Infertility in Policy and Practices

Approximately 8-12% of all couples are infertile worldwide. Infertility rates vary among different countries ranging from less than 5% to over 30% (Kumar and Singh, 2015). A global review of infertility from the World Fertility Survey and others estimated infertility rates in South Asian countries including Bangladesh as 4% (Vaessen, 1984; Farely, 1988, cited in Kumar, 2007). Another estimate of overall primary and secondary infertility in South Asia, on the basis of women at the end of their reproductive lives in the age group 45-49 years, suggests an infertility rate of approximately 15% in Bangladesh (ibid), which is the highest among all South Asian countries. Bangladesh has an estimated population of 163.05 million and the country’s population growth rate or average annual change in the population is 1.37 percent. In Bangladesh about 3 million couples are infertile and about 24.51 million patients receive infertility advice or treatment. (F. Ashraf et all, 2017)

As Bangladesh is already overpopulated, controlling population priority is more on controlling the population and reproduction and fertility control dominates the focus of health policy (Nahar, 2018). For this reason, infertility never gets enough attention as a public health problem, even though people, mostly the women who are unable to have a child, face social exclusion. Therefore, in Bangladesh childlessness is much more than just medical illness (ibid).

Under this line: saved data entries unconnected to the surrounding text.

(** The loop over [posts_to_return] fails exactly when a creation time does
    not render. *)
Lemma detailed_posts_of_None (w : reddit_world) (keyword : string)
  (start_ts end_ts : Z) (subs : list submission) :
  detailed_posts_of w keyword start_ts end_ts subs = None
  <-> renders_all w subs = false.
Proof.
  induction subs as [|sub rest IH]; cbn [detailed_posts_of renders_all forallb].
  - split; intros H; discriminate H.
  - unfold detailed_post.
    destruct (format_timestamp w (sub_created_utc sub)) as [created_date |];
      cbn [bind andb]; [| split; reflexivity].
    fold (renders_all w rest).
    rewrite <- IH.
    destruct (detailed_posts_of w keyword start_ts end_ts rest) as [ps |];
      cbn [bind]; split; intros H; first [discriminate H | reflexivity].
Qed.

Lemma detailed_posts_of_Forall2 (w : reddit_world) (keyword : string)
  (start_ts end_ts : Z) (subs : list submission) (ps : list post) :
  detailed_posts_of w keyword start_ts end_ts subs = Some ps ->
  Forall2 (fun sub p => detailed_post w keyword start_ts end_ts sub = Some p) subs ps.
Proof.
  revert ps.
  induction subs as [|sub rest IH]; cbn [detailed_posts_of]; intros ps H.
  - injection H as <-.
    apply Forall2_nil.
  - destruct (detailed_post w keyword start_ts end_ts sub) as [p |] eqn:Hp;
      cbn [bind] in H; [| discriminate H].
    destruct (detailed_posts_of w keyword start_ts end_ts rest) as [ps' |];
      cbn [bind] in H; [| discriminate H].
    injection H as <-.
    apply Forall2_cons; [exact Hp | apply IH; reflexivity].
Qed.

Lemma detailed_posts_of_len (w : reddit_world) (keyword : string)
  (start_ts end_ts : Z) (subs : list submission) (ps : list post) :
  detailed_posts_of w keyword start_ts end_ts subs = Some ps -> len ps = len subs.
Proof.
  intros H.
  apply detailed_posts_of_Forall2, Forall2_length in H.
  unfold len.
  rewrite H.
  reflexivity.
Qed.
(** [value[key]] for a key that [Object.keys(value)] has listed: the own
    data property answers.  (The inherited lookup JavaScript falls back to
    when the property is missing is outside the fragment.) *)
Definition get (l : loc) (key : string) : M val :=
  λ st, match st_heap st !! l with
        | Some (JsObject _ props) =>
            match own_prop (KString key) props with
            | Some p => Some (Normal (p_val p), st)
            | None => None
            end
        | _ => None
        end.

Definition set_heap (l : loc) (o : object) (st : state) : state :=
  State (<[l := o]> (st_heap st)) (st_seen st).

(** [arr.push(w)]. *)
Definition push (arr : loc) (w : val) : M unit :=
  λ st, match st_heap st !! arr with
        | Some (JsArray ws) => Some (Normal tt, set_heap arr (JsArray (ws ++ [w])) st)
        | _ => None
        end.

(** Replace the value of an own property, keeping its place. *)
Definition update_prop (k : pkey) (w : val) (props : list prop) : list prop :=
  map (λ p, if bool_decide (p_key p = k) then Prop_ k w (p_enum p) else p) props.

(** Does an assignment to [__proto__] that starts its lookup at prototype
    [p] reach the accessor of %Object.prototype%?  An own data property of
    that name on the way shadows it; a chain that ends in null never gets
    there. *)
Fixpoint reaches_proto_accessor (n : nat) (h : heap) (p : proto) : option bool :=
  match p with
  | ProtoNull => Some false
  | ObjectPrototype | ArrayPrototype => Some true
  | ProtoObj l =>
      match n with
      | 0 => None
      | S n' =>
          match h !! l with
          | Some (JsObject p' props) =>
              match own_prop (KString "__proto__") props with
              | Some _ => Some false
              | None => reaches_proto_accessor n' h p'
              end
          | Some (JsArray _) => Some true  (* on to %Array.prototype% *)
          | None => None
          end
      end
  end.

(** Is object [o] on the prototype chain that starts at [p]?  This is
    the search OrdinarySetPrototypeOf makes before it accepts [p] as the
    prototype of [o]. *)
Fixpoint on_proto_chain (n : nat) (h : heap) (o : loc) (p : proto) : option bool :=
  match p with
  | ProtoNull | ObjectPrototype | ArrayPrototype => Some false
  | ProtoObj l =>
      if bool_decide (l = o) then Some true
      else match n with
           | 0 => None
           | S n' =>
               match h !! l with
               | Some ob => on_proto_chain n' h o (proto_of ob)
               | None => None
               end
           end
  end.

(** OrdinarySetPrototypeOf on an extensible ordinary object, as called by
    the [__proto__] setter, which throws when it is refused. *)
Definition set_prototype_of (n : nat) (o : loc) (p : proto) : M unit :=
  λ st, match st_heap st !! o with
        | Some (JsObject cur props) =>
            if bool_decide (p = cur) then Some (Normal tt, st)
            else match on_proto_chain n (st_heap st) o p with
                 | None => None
                 | Some true => Some (Throw (TypeError "Cyclic __proto__ value"), st)
                 | Some false => Some (Normal tt, set_heap o (JsObject p props) st)
                 end
        | _ => None
        end.

(** The setter half of [Object.prototype.__proto__]: a value that is
    neither an object nor null is ignored. *)
Definition proto_setter (n : nat) (o : loc) (w : val) : M unit :=
  match w with
  | VNull => set_prototype_of n o ProtoNull
  | VObject c => set_prototype_of n o (ProtoObj c)
  | _ => ret tt
  end.
(** Python's [min(x, y)] and [max(x, y)] on floats. *)
Definition py_min (x y : float) : float := if PrimFloat.ltb y x then y else x.
Definition py_max (x y : float) : float := if PrimFloat.ltb x y then y else x.

(** The name part of [heuristic_match_score], on parsed names. *)
Definition name_score (new_parsed candidate_parsed : ParsedName) : float :=
  if str_eqb (lower (given_name new_parsed)) (lower (given_name candidate_parsed))
  then
    let s := (0.0 + 0.25)%float in
    let s :=
      if intersects (all_surnames new_parsed) (all_surnames candidate_parsed)
      then (s + 0.25)%float
      else if str_in (lower (surname new_parsed)) (all_parts candidate_parsed)
      then (s + 0.2)%float
      else if str_in (lower (surname candidate_parsed)) (all_parts new_parsed)
      then (s + 0.2)%float
      else s in
    let new_middle_set := map lower (middle_names new_parsed) in
    let candidate_middle_set := map lower (middle_names candidate_parsed) in
    match new_middle_set, candidate_middle_set with
    | _ :: _, _ :: _ =>
        if intersects new_middle_set candidate_middle_set
        then (s + 0.1)%float else s
    | _, _ => s
    end
  else 0.0%float.

(** The birth-year part of [heuristic_match_score]. *)
Definition year_score (new_birth_year candidate_birth_year : option Z) : float :=
  if truthy_int new_birth_year && truthy_int candidate_birth_year then
    match new_birth_year, candidate_birth_year with
    | Some a, Some b =>
        let year_diff := Z.abs (a - b) in
        if (year_diff =? 0)%Z then 0.5%float
        else if (year_diff <=? 2)%Z then 0.45%float
        else if (year_diff <=? 5)%Z then 0.3%float
        else 0.0%float
    | _, _ => 0.0%float
    end
  else 0.0%float.

Definition heuristic_match_score
           (new_name : str) (new_birth_year : option Z)
           (candidate_name : str) (candidate_birth_year : option Z)
  : result float :=
  new_parsed <- parse_name new_name ;;
  candidate_parsed <- parse_name candidate_name ;;
  if has_suffixes new_parsed && has_suffixes candidate_parsed
     && negb (set_eqb (suffix_list new_parsed) (suffix_list candidate_parsed))
  then Ok 0.0%float
  else
    Ok (py_max 0.0
          (py_min (name_score new_parsed candidate_parsed
                   + year_score new_birth_year candidate_birth_year) 1.0))%float.

End Dedup.


(* ================================================================== *)
(** * domain/enums.py, domain/models.py                                *)
(* ================================================================== *)

Module Domain.
Import Py.

(** [uuid.UUID]: the 128-bit value.  [str(u)] has a fixed width, so the
    order of the string forms is the order of the values. *)
Definition UUID : Type := N.

Inductive PersonStatus : Type := PENDING | QUEUED | PROCESSING | COMPLETE.

Inductive Gender : Type := MALE | FEMALE | UNKNOWN.

Inductive RelationshipType : Type :=
| PARENT | CHILD | SPOUSE | SIBLING | GRANDPARENT | GRANDCHILD
| UNCLE | AUNT | COUSIN | NIECE | NEPHEW | OTHER.

Inductive EventType : Type :=
| BIRTH | DEATH | MARRIAGE | DIVORCE | BAPTISM | GRADUATION | IMMIGRATION
| EMIGRATION | MILITARY_SERVICE | OCCUPATION | RESIDENCE | RETIREMENT
| OTHER_EVENT.

Definition status_eqb (a b : PersonStatus) : bool :=
  match a, b with
  | PENDING, PENDING | QUEUED, QUEUED
  | PROCESSING, PROCESSING | COMPLETE, COMPLETE => true
  | _, _ => false
  end.

Definition gender_eqb (a b : Gender) : bool :=
  match a, b with
  | MALE, MALE | FEMALE, FEMALE | UNKNOWN, UNKNOWN => true
  | _, _ => false
  end.

(** The value of an [EventType], as an f-string prints it. *)
Definition event_type_str (t : EventType) : str :=
  lit match t with
      | BIRTH => "birth" | DEATH => "death" | MARRIAGE => "marriage"
      | DIVORCE => "divorce" | BAPTISM => "baptism"
      | GRADUATION => "graduation" | IMMIGRATION => "immigration"
      | EMIGRATION => "emigration" | MILITARY_SERVICE => "military_service"
      | OCCUPATION => "occupation" | RESIDENCE => "residence"
      | RETIREMENT => "retirement" | OTHER_EVENT => "other"
      end.

(** [datetime.date] *)
Record date : Type := mkdate { year : Z; month : Z; day : Z }.

(** [date(y, 1, 1)]: [ValueError] outside [MINYEAR .. MAXYEAR]. *)
Definition date_jan1 (y : Z) : result date :=
  if (1 <=? y)%Z && (y <=? 9999)%Z then Ok (mkdate y 1 1) else Raise ValueError.

Definition year_of (d : option date) : option Z :=
  match d with Some d => Some (year d) | None => None end.

Record PersonReference : Type := {
  name : str;
  relationship : RelationshipType;
  approximate_birth_year : option Z;
  ref_gender : Gender;
  context : option str
}.
(** * Weather-station bot: a shallow embedding of [src/main.py]

    The retention, persistence, query, classification and alerting code of
    the FastAPI / discord.py weather station is rendered as Rocq functions
    over explicit state.  Readings carry IEEE-754 binary64 values
    (the kernel's primitive floats), timestamps are pandas' integer
    nanosecond values, the request body and the data file are JSON trees.

    Layout: the Python and pandas built-ins the program calls, the data
    model, the program's functions in source order, then the theorems. *)

From Stdlib Require Import ZArith List Bool Lia String Ascii Floats Uint63.
From Stdlib Require Import Sorted Permutation.
Import ListNotations.

Local Open Scope Z_scope.

(** ** Python built-ins *)

Module Py.

(** [l[start:]] on a list: a negative start counts from the end and is
    clamped at the front. *)
Definition slice_from {A : Type} (start : Z) (l : list A) : list A :=
  let len := Z.of_nat (List.length l) in
  let i := if start <? 0 then Z.max (len + start) 0 else start in
  skipn (Z.to_nat i) l.

(** [len(l)] *)
Definition len {A : Type} (l : list A) : Z := Z.of_nat (List.length l).

(** The correctly rounded (nearest, ties to even) binary64 value of the
    positive rational [n / d]; [infinity] on overflow. *)
Definition round_ratio (n d : Z) : float :=
  let l := Z.log2 n - Z.log2 d in
  let e1 := l - 52 in
  let quo e := if 0 <=? e then n / (d * 2 ^ e) else (n * 2 ^ (- e)) / d in
  let e2 := if quo e1 <? 2 ^ 52 then e1 - 1 else e1 in
  let e := Z.max e2 (-1074) in
  let num := if 0 <=? e then n else n * 2 ^ (- e) in
  let den := if 0 <=? e then d * 2 ^ e else d in
  let q := num / den in
  let r := num mod den in
  let q' := if 2 * r <? den then q
            else if den <? 2 * r then q + 1
            else if Z.even q then q else q + 1 in
  Z.ldexp (PrimFloat.of_uint63 (Uint63.of_Z q')) e.

Definition with_sign (neg : bool) (f : float) : float :=
  if neg then PrimFloat.opp f else f.

(** [m * 10^e] as a double, [m >= 0]. *)
Definition float_of_decimal (m e : Z) : float :=
  if m =? 0 then PrimFloat.zero
  else if 0 <=? e then round_ratio (m * 10 ^ e) 1
  else round_ratio m (10 ^ (- e)).

(** [float(i)] for an [int]: [None] stands for [OverflowError]. *)
Definition float_of_int (z : Z) : option float :=
  let f := with_sign (z <? 0) (float_of_decimal (Z.abs z) 0) in
  if PrimFloat.is_infinity f then None else Some f.

(** *** [float(s)] for a [str]

    The grammar of CPython's [float_from_string] on ASCII text: blanks
    are stripped at both ends, underscores may separate digits, then a
    sign and [inf], [infinity], [nan] or a decimal numeral with an
    optional exponent.  [None] stands for [ValueError]. *)

(** [Py_ISSPACE]: the blanks of C's [isspace]. *)
Definition is_space (c : ascii) : bool :=
  let n := nat_of_ascii c in
  ((9 <=? n) && (n <=? 13) || (n =? 32))%nat.

Definition is_digit (c : ascii) : bool :=
  let n := nat_of_ascii c in ((48 <=? n) && (n <=? 57))%nat.

Definition digit_val (c : ascii) : Z := Z.of_nat (nat_of_ascii c) - 48.

Definition lower (c : ascii) : ascii :=
  let n := nat_of_ascii c in
  if ((65 <=? n) && (n <=? 90))%nat then ascii_of_nat (n + 32) else c.

Fixpoint lstrip (s : list ascii) : list ascii :=
  match s with
  | c :: rest => if is_space c then lstrip rest else s
  | [] => []
  end.

Definition strip (s : list ascii) : list ascii :=
  rev (lstrip (rev (lstrip s))).

(** Underscores are dropped when each stands between two digits. *)
Fixpoint drop_underscores (prev_digit : bool) (s : list ascii)
  : option (list ascii) :=
  match s with
  | [] => Some []
  | c :: rest =>
      if Ascii.eqb c "_" then
        match rest with
        | d :: _ =>
            if prev_digit && is_digit d then drop_underscores false rest
            else None
        | [] => None
        end
      else option_map (cons c) (drop_underscores (is_digit c) rest)
  end.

Infertility study needs more attention. Infertility has a wide spectrum of physical, psychological and social effects, specifically on women. Like in many other countries motherhood is considered as an identity marker for women in Bangladesh. It is considered as ‘role failure’ if a woman fails to conceive even if her husband has a medical issue. Social stigmatization and isolation are the outcomes of such failure that may lead to physical and psychological abuse. On the other hand, men who have problems reproducing, also experience masculine crisis, they avoid seeking treatment of it which in turn expands the social dimensions of infertility. Gender diverse community, being in the margin of the society also have unheard stories regarding fertility and infertility. So, study on infertility in Bangladesh deserves special attention to address the gender related unfairness and prejudice while also making and implementing effective policy to address the issue. Although we know about the social and psychological effects of infertility and the factors associated with it in Bangladesh, there is a huge research gap both in social and public health aspects of it. Such research is a must if we want to develop an effective management system and address infertility while making treatment regime available and affordable and spreading awareness and empathy for the suffering people.